Entries taken from a collection
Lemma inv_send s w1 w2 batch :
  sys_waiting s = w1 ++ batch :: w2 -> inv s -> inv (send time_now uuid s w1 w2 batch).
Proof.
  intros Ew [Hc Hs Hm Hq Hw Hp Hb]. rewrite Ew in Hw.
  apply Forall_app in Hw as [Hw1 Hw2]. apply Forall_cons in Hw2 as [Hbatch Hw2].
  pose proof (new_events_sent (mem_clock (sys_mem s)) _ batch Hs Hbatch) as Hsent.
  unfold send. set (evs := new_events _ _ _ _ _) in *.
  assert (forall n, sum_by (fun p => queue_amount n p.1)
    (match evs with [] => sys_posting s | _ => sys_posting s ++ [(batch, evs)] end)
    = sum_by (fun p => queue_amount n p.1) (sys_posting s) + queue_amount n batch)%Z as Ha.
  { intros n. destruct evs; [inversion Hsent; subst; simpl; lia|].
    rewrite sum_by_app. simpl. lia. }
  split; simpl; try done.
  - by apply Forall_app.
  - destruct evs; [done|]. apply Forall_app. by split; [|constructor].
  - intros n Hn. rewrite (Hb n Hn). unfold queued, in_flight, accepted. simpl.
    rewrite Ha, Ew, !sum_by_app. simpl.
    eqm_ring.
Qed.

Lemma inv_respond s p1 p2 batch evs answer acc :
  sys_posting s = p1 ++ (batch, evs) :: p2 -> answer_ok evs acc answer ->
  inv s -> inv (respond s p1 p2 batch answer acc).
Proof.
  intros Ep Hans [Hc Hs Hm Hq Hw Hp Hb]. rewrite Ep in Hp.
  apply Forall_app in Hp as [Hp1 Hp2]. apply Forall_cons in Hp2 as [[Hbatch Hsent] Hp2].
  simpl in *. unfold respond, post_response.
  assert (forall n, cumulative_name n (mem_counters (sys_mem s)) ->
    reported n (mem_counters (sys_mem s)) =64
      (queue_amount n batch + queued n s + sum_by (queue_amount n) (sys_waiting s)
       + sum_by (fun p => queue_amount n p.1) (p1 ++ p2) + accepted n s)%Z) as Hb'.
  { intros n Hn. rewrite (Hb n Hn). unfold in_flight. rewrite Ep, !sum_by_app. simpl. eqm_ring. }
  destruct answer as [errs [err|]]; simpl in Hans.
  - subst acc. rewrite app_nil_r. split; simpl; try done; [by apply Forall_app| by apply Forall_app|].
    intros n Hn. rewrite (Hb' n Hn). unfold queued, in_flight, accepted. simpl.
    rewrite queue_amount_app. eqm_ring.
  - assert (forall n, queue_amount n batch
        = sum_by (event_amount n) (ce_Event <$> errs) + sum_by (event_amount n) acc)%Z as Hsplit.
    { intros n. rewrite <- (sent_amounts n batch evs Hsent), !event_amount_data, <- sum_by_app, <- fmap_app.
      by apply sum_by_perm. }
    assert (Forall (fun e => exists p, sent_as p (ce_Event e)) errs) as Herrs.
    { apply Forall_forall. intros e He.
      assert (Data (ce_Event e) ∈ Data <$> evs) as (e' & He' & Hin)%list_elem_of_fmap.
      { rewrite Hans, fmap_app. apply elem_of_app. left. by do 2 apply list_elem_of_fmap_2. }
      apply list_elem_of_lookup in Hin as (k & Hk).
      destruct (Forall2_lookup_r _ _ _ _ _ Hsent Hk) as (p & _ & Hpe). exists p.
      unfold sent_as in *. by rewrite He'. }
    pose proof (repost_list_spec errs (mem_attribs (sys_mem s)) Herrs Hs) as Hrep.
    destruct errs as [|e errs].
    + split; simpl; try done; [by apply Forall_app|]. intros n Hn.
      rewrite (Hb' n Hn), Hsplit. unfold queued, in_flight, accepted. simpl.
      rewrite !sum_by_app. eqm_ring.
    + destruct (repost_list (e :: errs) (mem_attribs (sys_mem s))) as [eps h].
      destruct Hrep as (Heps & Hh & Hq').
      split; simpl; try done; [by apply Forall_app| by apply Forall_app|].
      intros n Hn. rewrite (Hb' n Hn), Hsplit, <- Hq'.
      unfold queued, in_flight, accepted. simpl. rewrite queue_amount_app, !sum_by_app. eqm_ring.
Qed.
---
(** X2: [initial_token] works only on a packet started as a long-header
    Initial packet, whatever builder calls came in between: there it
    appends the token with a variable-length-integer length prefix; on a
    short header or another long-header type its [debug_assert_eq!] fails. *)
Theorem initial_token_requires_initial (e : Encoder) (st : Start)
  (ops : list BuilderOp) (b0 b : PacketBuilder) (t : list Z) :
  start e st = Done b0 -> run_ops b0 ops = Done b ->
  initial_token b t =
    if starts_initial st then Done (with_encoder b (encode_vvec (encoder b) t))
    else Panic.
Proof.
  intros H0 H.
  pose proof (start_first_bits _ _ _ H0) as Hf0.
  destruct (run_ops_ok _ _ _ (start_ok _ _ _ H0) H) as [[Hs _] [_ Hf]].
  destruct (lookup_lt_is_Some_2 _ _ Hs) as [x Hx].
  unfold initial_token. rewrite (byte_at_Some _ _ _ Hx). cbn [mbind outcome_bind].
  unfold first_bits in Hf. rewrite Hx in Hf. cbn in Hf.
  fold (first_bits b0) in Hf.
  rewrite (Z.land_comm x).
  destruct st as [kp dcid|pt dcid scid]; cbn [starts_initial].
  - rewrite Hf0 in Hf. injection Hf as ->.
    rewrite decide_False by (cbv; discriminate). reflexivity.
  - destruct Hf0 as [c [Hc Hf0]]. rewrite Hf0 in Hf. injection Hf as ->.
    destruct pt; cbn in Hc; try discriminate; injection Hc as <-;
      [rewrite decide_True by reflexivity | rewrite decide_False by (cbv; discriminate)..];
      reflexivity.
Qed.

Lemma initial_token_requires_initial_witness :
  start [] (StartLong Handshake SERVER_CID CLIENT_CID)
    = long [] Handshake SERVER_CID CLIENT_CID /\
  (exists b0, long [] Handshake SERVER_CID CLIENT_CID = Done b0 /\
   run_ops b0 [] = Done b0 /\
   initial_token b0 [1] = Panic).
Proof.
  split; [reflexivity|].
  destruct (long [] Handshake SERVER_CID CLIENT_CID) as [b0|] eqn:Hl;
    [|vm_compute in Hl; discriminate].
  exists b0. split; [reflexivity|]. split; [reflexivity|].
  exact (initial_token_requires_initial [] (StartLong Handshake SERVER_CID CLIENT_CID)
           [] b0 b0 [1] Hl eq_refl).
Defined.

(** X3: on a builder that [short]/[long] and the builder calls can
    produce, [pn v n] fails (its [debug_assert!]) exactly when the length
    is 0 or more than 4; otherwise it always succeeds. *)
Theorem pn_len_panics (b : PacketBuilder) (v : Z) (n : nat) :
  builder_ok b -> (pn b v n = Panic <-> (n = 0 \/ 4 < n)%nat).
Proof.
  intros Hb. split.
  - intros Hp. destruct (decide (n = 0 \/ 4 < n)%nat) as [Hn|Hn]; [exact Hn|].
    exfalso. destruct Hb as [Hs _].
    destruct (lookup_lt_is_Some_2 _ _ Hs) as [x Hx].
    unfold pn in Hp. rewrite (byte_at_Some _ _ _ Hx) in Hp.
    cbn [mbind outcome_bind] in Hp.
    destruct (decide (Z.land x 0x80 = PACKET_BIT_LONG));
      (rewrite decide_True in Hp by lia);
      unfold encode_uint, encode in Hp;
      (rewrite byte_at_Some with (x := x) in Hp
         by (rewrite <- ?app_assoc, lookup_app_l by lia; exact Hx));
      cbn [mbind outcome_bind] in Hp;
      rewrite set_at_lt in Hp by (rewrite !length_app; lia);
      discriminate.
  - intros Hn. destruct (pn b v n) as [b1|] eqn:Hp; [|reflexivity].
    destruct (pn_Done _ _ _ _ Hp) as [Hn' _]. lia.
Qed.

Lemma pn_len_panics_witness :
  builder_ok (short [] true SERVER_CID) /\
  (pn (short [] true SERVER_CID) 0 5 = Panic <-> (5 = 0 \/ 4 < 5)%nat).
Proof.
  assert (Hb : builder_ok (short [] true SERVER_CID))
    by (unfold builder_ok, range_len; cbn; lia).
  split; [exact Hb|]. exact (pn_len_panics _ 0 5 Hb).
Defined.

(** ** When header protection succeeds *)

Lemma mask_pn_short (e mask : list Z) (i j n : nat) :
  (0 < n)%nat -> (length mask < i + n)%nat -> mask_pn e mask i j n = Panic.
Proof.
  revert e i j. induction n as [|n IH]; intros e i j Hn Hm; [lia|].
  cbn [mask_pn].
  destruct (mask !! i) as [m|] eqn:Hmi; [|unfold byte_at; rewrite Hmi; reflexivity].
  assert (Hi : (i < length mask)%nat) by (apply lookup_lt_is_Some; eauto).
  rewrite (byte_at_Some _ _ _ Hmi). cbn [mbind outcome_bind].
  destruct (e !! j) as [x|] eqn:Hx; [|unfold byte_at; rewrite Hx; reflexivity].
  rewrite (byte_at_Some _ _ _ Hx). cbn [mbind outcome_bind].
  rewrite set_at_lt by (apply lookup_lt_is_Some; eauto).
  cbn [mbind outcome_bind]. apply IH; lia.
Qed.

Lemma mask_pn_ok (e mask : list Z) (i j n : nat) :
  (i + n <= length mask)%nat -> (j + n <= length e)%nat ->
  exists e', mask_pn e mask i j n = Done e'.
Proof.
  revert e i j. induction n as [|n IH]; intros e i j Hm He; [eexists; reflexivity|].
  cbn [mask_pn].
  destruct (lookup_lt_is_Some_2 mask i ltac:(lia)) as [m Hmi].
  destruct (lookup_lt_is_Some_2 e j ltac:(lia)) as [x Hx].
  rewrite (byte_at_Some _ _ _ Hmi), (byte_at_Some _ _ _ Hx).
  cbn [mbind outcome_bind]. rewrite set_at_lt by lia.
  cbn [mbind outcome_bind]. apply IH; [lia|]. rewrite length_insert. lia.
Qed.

__What is needed__
Find each line in the records above that contains "PacketBuilder", and copy it.

__Answer to the exercise__
  (ops : list BuilderOp) (b0 b : PacketBuilder) (t : list Z) :
Theorem pn_len_panics (b : PacketBuilder) (v : Z) (n : nat) :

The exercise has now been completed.